REAL-WORLD MIND GAMES
Intrinsic Visceral Knowledge
From 1992 through 1994 at many conventions and trade shows, LEEP Systems demonstrated a telepresence system using the CYBERFACE2™ Stereo Head-Mounted Display using video signals provided by a stereo pair of remote cameras mounted on a the hand-holdable Telehead™. When the wearer of the display and the holder of the "eyes" were slightly competitive friends, the screams and laughter would resound through hotel corridors and over the din of trade shows. The friend holding the eyes would have the victim crash into walls, spin and fly upside down, receive a punch or a finger in the eye and suffer endlessly creative other indignities.
It was the most exciting Virtual Reality demonstration in existence, and it may still be. Of special interest is a demonstration routine that included flying the victim, sometimes upside down, out an open second or third story window of our headquarters building. The special interest lies in the fact that invariably - invariably - the victim would reach out to grab the window frame to arrest his or her flight in spite of the fact that he or she was nowhere near the window, but ten or twenty feet safely away in the room.
Now the display used was blurry - the wearer was in effect legally blind. The field of view was about 140 degrees. All of the victims knew intellectually that they were in no danger, so why the panicky grab for the phantom window frame? Clearly the higher mental functions were out of the loop. There is something about a wide view that engages a visceral, reflexive response. Real research is called for, but the basic truth of the response is inescapable for both victims and the observers. We believe a fuller field will engage deep emotion, and who knows what sorts of memory, when provided as the setting for virtual experiences. We are convinced that Videowrap™ will enhance many virtual experiences beyond description.
Eric Howlett Masks His Vision Circa 1990
In the late 1980s, Eric Howlett began mulling over the observation that people had no trouble ignoring their eyeglass frames and that loss of peripheral field was discovered in persons who did not complain of it. He supposed that, perhaps, ignoring the frames is quite a different matter from ignoring the field outside the frames, and that adjusting to the slow loss of peripheral field is quite a different matter from the sudden onset of the handicap.

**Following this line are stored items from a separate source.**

(* ===== verification/DelayQueue.v ===== *)
(** Delayed and prioritised messages: [packages/sz-orm-queue/src/delayed_priority.rs]:
    [PriorityQueue] and [DelayScheduler] over any [MessageQueue]. *)

From Stdlib Require Import SpecFloat.
From S2P Require Import Prelude SqlText Dialect Value Queue DeadLetters.
Local Open Scope string_scope.
Local Open Scope Z_scope.
Local Open Scope eff_scope.

(** * Times *)

Definition wrap_i32 (z : Z) : Z := (z + 2 ^ 31) mod 2 ^ 32 - 2 ^ 31.
Definition wrap_i64 (z : Z) : Z := (z + 2 ^ 63) mod 2 ^ 64 - 2 ^ 63.

(** [str::split_whitespace]; [word] is read backwards. *)
Fixpoint split_whitespace (fuel : nat) (word s : string) : list string :=
  let flush (ws : list string) := if String.eqb word "" then ws else rev_string word :: ws in
  match fuel, s with
  | S fuel, String c rest =>
      match list_find (fun p => String.prefix p s = true) whitespace with
      | Some (_, p) => flush (split_whitespace fuel "" (String.substring (String.length p) (String.length s) s))
      | None => split_whitespace fuel (String c word) rest
      end
  | _, _ => flush []
  end.

Definition fields (expr : string) : list string := split_whitespace (String.length expr) "" expr.

(** No field of [split_whitespace] is empty, so that the number of fields decides. *)
Definition validate_cron (expr : string) : result unit MqError :=
  if (length (fields expr) =? 5)%nat then Ok tt
  else Err (NotSupported ("invalid cron expression: expected 5 fields, got " +:+ pretty (length (fields expr)) +:+ ": " +:+ expr)).

(** The hour, the day, the month and the day of the week are parsed and forgotten. *)
Definition cron_next_ms (expr : string) (from_ms : Z) : Z :=
  match fields expr with
  | [minute; _; _; _; _] =>
      let minute := default 0 (parse_int true i64_min i64_max minute) in
      let secs_to_next := Z.max i64_min (Z.min i64_max (wrap_i64 (minute * 60) - Z.rem (Z.quot from_ms 1000) 3600)) in
      wrap_i64 (from_ms + wrap_i64 (Z.max secs_to_next 1 * 1000))
  | _ => wrap_i64 (from_ms + 60000)
  end.

Inductive PriorityPolicy : Type := Strict | Weighted | FairShare.

Record DelayedMessage : Type := mkDelayed { dm_message : Message; deliver_at : Z; dm_priority : Z }.

(** [interval] in milliseconds, what [as_millis] answers. *)
Record ScheduledMessage : Type := mkScheduled { sm_message : Message; cron : option string; interval : option Z }.

Definition with_cron (m : Message) (expr : string) : ScheduledMessage := mkScheduled m (Some expr) None.
Definition with_interval (m : Message) (ms : Z) : ScheduledMessage := mkScheduled m None (Some ms).

Definition next_deliver_ms (from_ms : Z) (sm : ScheduledMessage) : result Z MqError :=
  match cron sm, interval sm with
  | Some expr, _ => match validate_cron expr with Ok _ => Ok (cron_next_ms expr from_ms) | Err e => Err e end
  | None, Some ms => Ok (wrap_i64 (from_ms + wrap_i64 ms))
  | None, None => Err (NotSupported "scheduled message has no cron or interval")
  end.

Record ScheduleConfig : Type := mkScheduleConfig {
  schedule_enabled : bool; priority_policy : PriorityPolicy; aging_enabled : bool; aging_threshold_ms : Z;
  queue_capacity : Z; check_interval_ms : Z }.

Definition schedule_config_default : ScheduleConfig := mkScheduleConfig false Strict true 300000 100000 100.
Definition with_priority_policy (policy : PriorityPolicy) (c : ScheduleConfig) : ScheduleConfig :=
  mkScheduleConfig (schedule_enabled c) policy (aging_enabled c) (aging_threshold_ms c) (queue_capacity c) (check_interval_ms c).
Definition with_aging (on : bool) (threshold_ms : Z) (c : ScheduleConfig) : ScheduleConfig :=
  mkScheduleConfig (schedule_enabled c) (priority_policy c) on threshold_ms (queue_capacity c) (check_interval_ms c).
Definition with_queue_capacity (capacity : Z) (c : ScheduleConfig) : ScheduleConfig :=
  mkScheduleConfig (schedule_enabled c) (priority_policy c) (aging_enabled c) (aging_threshold_ms c) capacity (check_interval_ms c).
Definition with_check_interval_ms (ms : Z) (c : ScheduleConfig) : ScheduleConfig :=
  mkScheduleConfig (schedule_enabled c) (priority_policy c) (aging_enabled c) (aging_threshold_ms c) (queue_capacity c) ms.

(** * The priority queue *)

(** [enqueued_at] in nanoseconds. *)
Record PriorityEntry : Type := mkPriorityEntry {
  pe_message : Message; priority : Z; enqueued_at : Z; tenant_id : option string }.

(** What the program relies on of [std::collections::BinaryHeap], whose order among entries of
    one priority is open: [pop] takes an entry of the highest priority, [drain] lists the
    entries in some order. *)
Class BinaryHeap (H : Type) := {
  heap_new : H;
  heap_push : PriorityEntry -> H -> H;
  heap_pop : H -> option PriorityEntry * H;
  heap_drain : H -> list PriorityEntry;
}.

Class BinaryHeapLaws (H : Type) `{BinaryHeap H} := {
  drain_new : heap_drain heap_new = [];
  drain_push e h : heap_drain (heap_push e h) ≡ₚ e :: heap_drain h;
  pop_law h :
    match (heap_pop h).1 with
    | None => heap_drain h = [] /\ heap_drain (heap_pop h).2 = []
    | Some e => heap_drain h ≡ₚ e :: heap_drain (heap_pop h).2 /\ Forall (fun x => priority x <= priority e) (heap_drain h)
    end;
}.

(** [sort_by_key(|b| Reverse(b.priority))] *)
Definition before (a b : PriorityEntry) : Prop := priority b <= priority a.
#[export] Instance before_dec : RelDecision before.
Proof. intros a b. unfold before. apply _. Defined.
#[export] Instance before_trans : Transitive before.
Proof. unfold before. intros a b c. lia. Qed.
#[export] Instance before_total : Total before.
Proof. unfold before. intros a b. lia. Qed.

(** A list as a heap, for the closed instances. *)
Fixpoint take_max (e : PriorityEntry) (l : list PriorityEntry) : PriorityEntry * list PriorityEntry :=
  match l with
  | [] => (e, [])
  | x :: l =>
      if priority e <? priority x then let '(m, rest) := take_max x l in (m, e :: rest)
      else let '(m, rest) := take_max e l in (m, x :: rest)
  end.

#[export] Instance list_heap : BinaryHeap (list PriorityEntry) := {|
  heap_new := [];
  heap_push e h := h ++ [e];
  heap_pop h := match h with [] => (None, []) | e :: l => let '(m, rest) := take_max e l in (Some m, rest) end;
  heap_drain h := h;
|}%list.

Lemma take_max_spec e l : e :: l ≡ₚ (take_max e l).1 :: (take_max e l).2
  /\ Forall (fun x => priority x <= priority (take_max e l).1) (e :: l).
Proof.
  revert e. induction l as [|x l IH]; intros e; cbn; [split; [done|]; by repeat constructor|].
  destruct (Z.ltb_spec (priority e) (priority x)) as [Hlt|Hge].
  - destruct (IH x) as [Hp Hm]. destruct (take_max x l) as [m rest]. cbn in *. split.
    + rewrite Hp. apply Permutation_swap.
    + constructor; [|done]. apply Forall_cons in Hm as [Hm _]. lia.
  - destruct (IH e) as [Hp Hm]. destruct (take_max e l) as [m rest]. cbn in *. split.
    + rewrite (Permutation_swap x e), Hp. apply Permutation_swap.
    + apply Forall_cons in Hm as [Hm Hl]. constructor; [done|]. constructor; [lia|done].
Qed.

#[export] Instance list_heap_laws : BinaryHeapLaws (list PriorityEntry).
Proof.
  split; cbn; [done| |].
  - intros e h. by rewrite <- Permutation_cons_append.
  - intros [|e l]; [done|]. destruct (take_max_spec e l). by destruct (take_max e l).
Defined.

Section PriorityQueue.
Context {H : Type} `{BinaryHeap H}.

Record PriorityQueue : Type := mkPriorityQueue {
  heap : H; policy : PriorityPolicy; capacity : Z; pq_aging : bool; pq_threshold_ms : Z;
  fair_share_state : gmap string Z; total_dequeued : Z }.

Definition priority_queue_new (policy : PriorityPolicy) (capacity : Z) : PriorityQueue :=
  mkPriorityQueue heap_new policy capacity true 300000 ∅ 0.
Definition pq_with_aging (on : bool) (threshold_ms : Z) (q : PriorityQueue) : PriorityQueue :=
  mkPriorityQueue (heap q) (policy q) (capacity q) on threshold_ms (fair_share_state q) (total_dequeued q).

A simple experiment would illuminate both suppositions: Mr. Howlett decided to occlude his own field outside his glasses frame with masking tape and see what happened. He got quite a fright. The following is the sequence of events, as originally told by Eric Howlett in a letter to a NASA official from 1990 and then later published in his paper, "Wide Angle Orthostereo":
The first supposition was confirmed instantly: Occlusion of the extra-frame field is vastly more difficult to ignore than the frames themselves. I did it readily when discussing lenses on a table, and instructing someone in assembly techniques, but as soon as I had to move myself around it was another story. My frames are not small, being 56mm clear glass in the largest dimension and 44.7mm by 50mm at the vertical and horizontal through the center of vision - providing almost the field of the LEEP viewer. Yet I had the sense of bumbling about, always wary of tripping or running into a post or a bookcase, and needing constantly to swing my head from side to side to avoid doing so. Descending stairs was a decidedly conscious process, with a constant bobbing of the head required to stay in adequate "touch" with my surrounds. Clearly, as to the second supposition, adaptation, while no doubt possible, was not a trivial process and could palliate, but not eliminate, the handicap. That it was indeed a handicap was dramatized during a short drive.
Backing out of a parking space with occluded extra-frame field was unpleasant (and required a limber neck) and the head-swinging when I entered an intersection seemed absurd. I decided it was really risky and just to go around the block and back to the parking lot. It happened at the second left turn.
It seemed to be in the back of the car - a motorcycle gunned to about 12,000 rpm - it could have been on the roof, the way it sounded! But by the time I could scan the scene, it was gone! I never saw that motorcycle!! A chill ran from my medulla to my solar plexus. I crept back to the lot and tore off the tape.
And the good whole world came back; it was just as if two lost screens in a three screen theatre were restored, I hadn't missed then anywhere so much as I appreciated them now!
I can hardly recommend this experiment, but even in gedanken form, or anecdote, it may serve to confirm the importance of the peripheral field - at least when the subject is acting bodily in the remote or artificial situation. The LEEP system is not yet wide enough. Resolution (in the periphery) is not the problem — all you need to be able to do is perceive motion, or a presence, to feel safe and THERE. A 180 degree field would be damn nice!
DANGER! DO NOT MASK OFF YOUR PERIPHERAL FIELD IN REAL LIFE!!